**TASK REQUIREMENTS**
In the entries that follow, find every line containing "forall" and copy it.

[RECORDS SUPPLIED]

Lemma set_done_built strict d next job d' :
  built d next -> set_done_line strict d job = (d', true) -> built d' next.
Proof.
  intros Hb. unfold set_done_line. destruct (_nodeIDHash d !! job) as [j|] eqn:Hj; [|intros He; by simplify_eq].
  destruct (_final j) eqn:Hfj; [intros He; by simplify_eq|]. intros He. simplify_eq.
  destruct Hb as [[Hi Hjs Hs] Hn Hm Hw Hd Hf].
  assert (Hlk : forall i k, _nodeIDHash (put_node d job (SetStatus j STATUS_DONE)) !! i = Some k ->
    exists k0, _nodeIDHash d !! i = Some k0 /\ k = (if decide (i = job) then SetStatus k0 STATUS_DONE else k0)).
  { intros i k. simpl. destruct (decide (i = job)) as [->|Hne].
    - rewrite lookup_insert_eq. intros [= <-]. by exists j.
    - rewrite lookup_insert_ne by done. eauto. }
  assert (Hlk' : forall i k, _nodeIDHash d !! i = Some k ->
    _nodeIDHash (put_node d job (SetStatus j STATUS_DONE)) !! i = Some (if decide (i = job) then SetStatus k STATUS_DONE else k)).
  { intros i k Hk. simpl. destruct (decide (i = job)) as [->|Hne].
    - rewrite lookup_insert_eq. congruence.
    - by rewrite lookup_insert_ne. }
  split.
  - split.
    + intros i k (k0 & Hk & ->)%Hlk. specialize (Hi i k0 Hk). by case_decide.
    + intros i. simpl. rewrite Hjs. destruct (decide (i = job)) as [->|Hne].
      * rewrite lookup_insert_eq, Hj. naive_solver.
      * by rewrite lookup_insert_ne.
    + intros u v. split.
      * intros (k & (k0 & Hk & ->)%Hlk & Hv). destruct (proj1 (Hs u v)) as (jv & Hjv & Hu).
        { exists k0. split; [done|]. by destruct (decide (u = job)). }
        eexists. split; [by apply Hlk'|]. by destruct (decide (v = job)).
      * intros (k & (k0 & Hk & ->)%Hlk & Hu). destruct (proj2 (Hs u v)) as (ju & Hju & Hv).
        { exists k0. split; [done|]. by destruct (decide (v = job)). }
        eexists. split; [by apply Hlk'|]. by destruct (decide (u = job)).
  - intros i [k (k0 & Hk & _)%Hlk]. apply Hn. eauto.
  - intros i k (k0 & Hk & ->)%Hlk. destruct (Hm i k0 Hk). by case_decide.
  - intros i k (k0 & Hk & ->)%Hlk. specialize (Hw i k0 Hk). by case_decide.
  - intros i k q (k0 & Hk & ->)%Hlk Hq Hnq. destruct (Hd i k0 q Hk) as (jq & Hjq & Hst).
    { by destruct (decide (i = job)). } { by destruct (decide (i = job)). }
    eexists. split; [by apply Hlk'|]. by destruct (decide (q = job)).
  - intros i k (k0 & Hk & ->)%Hlk Hfi. destruct (decide (i = job)) as [->|Hne].
    + assert (k0 = j) as -> by congruence. simpl in Hfi. congruence.
    + by eapply Hf.
Qed.

Lemma build_step_built strict d next op d' next' :
  built d next -> build_step strict (d, next) op = Done (d', next', true) -> built d' next'.
Proof.
  intros Hb. destruct op as [type name dir sub pre post noop isDone isFinal|p c|job]; cbn [build_step fst snd]; unfold obind.
  - destruct (AddNode _ _ _ _ _ _ _ _ _ _ _) as [[[[d1 n1] ok] why]|] eqn:Ha; [|done].
    intros He. simplify_eq. by eapply AddNode_built.
  - destruct (AddDependency strict d (Some p) (Some c)) as [[d1 ok]|] eqn:Ha; [|done].
    intros He. simplify_eq. by eapply AddDependency_built.
  - destruct (set_done_line strict d job) as [d1 ok] eqn:Ha. intros He. simplify_eq.
    by eapply set_done_built.
Qed.

Lemma build_built strict ops d next d' next' :
  built d next -> build strict (d, next) ops = Done (d', next', true) -> built d' next'.
Proof.
  revert d next. induction ops as [|op ops IH]; intros d next Hb He; simpl in He; [by simplify_eq|].
  unfold obind in He. destruct (build_step strict (d, next) op) as [[[d1 n1] ok]|] eqn:Hs; [|done].
  destruct ok; [|done]. eapply IH; [|done]. by eapply build_step_built.
Qed.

[/RECORDS SUPPLIED]

**SOLUTION BELOW**
  assert (Hlk : forall i k, _nodeIDHash (put_node d job (SetStatus j STATUS_DONE)) !! i = Some k ->
  assert (Hlk' : forall i k, _nodeIDHash d !! i = Some k ->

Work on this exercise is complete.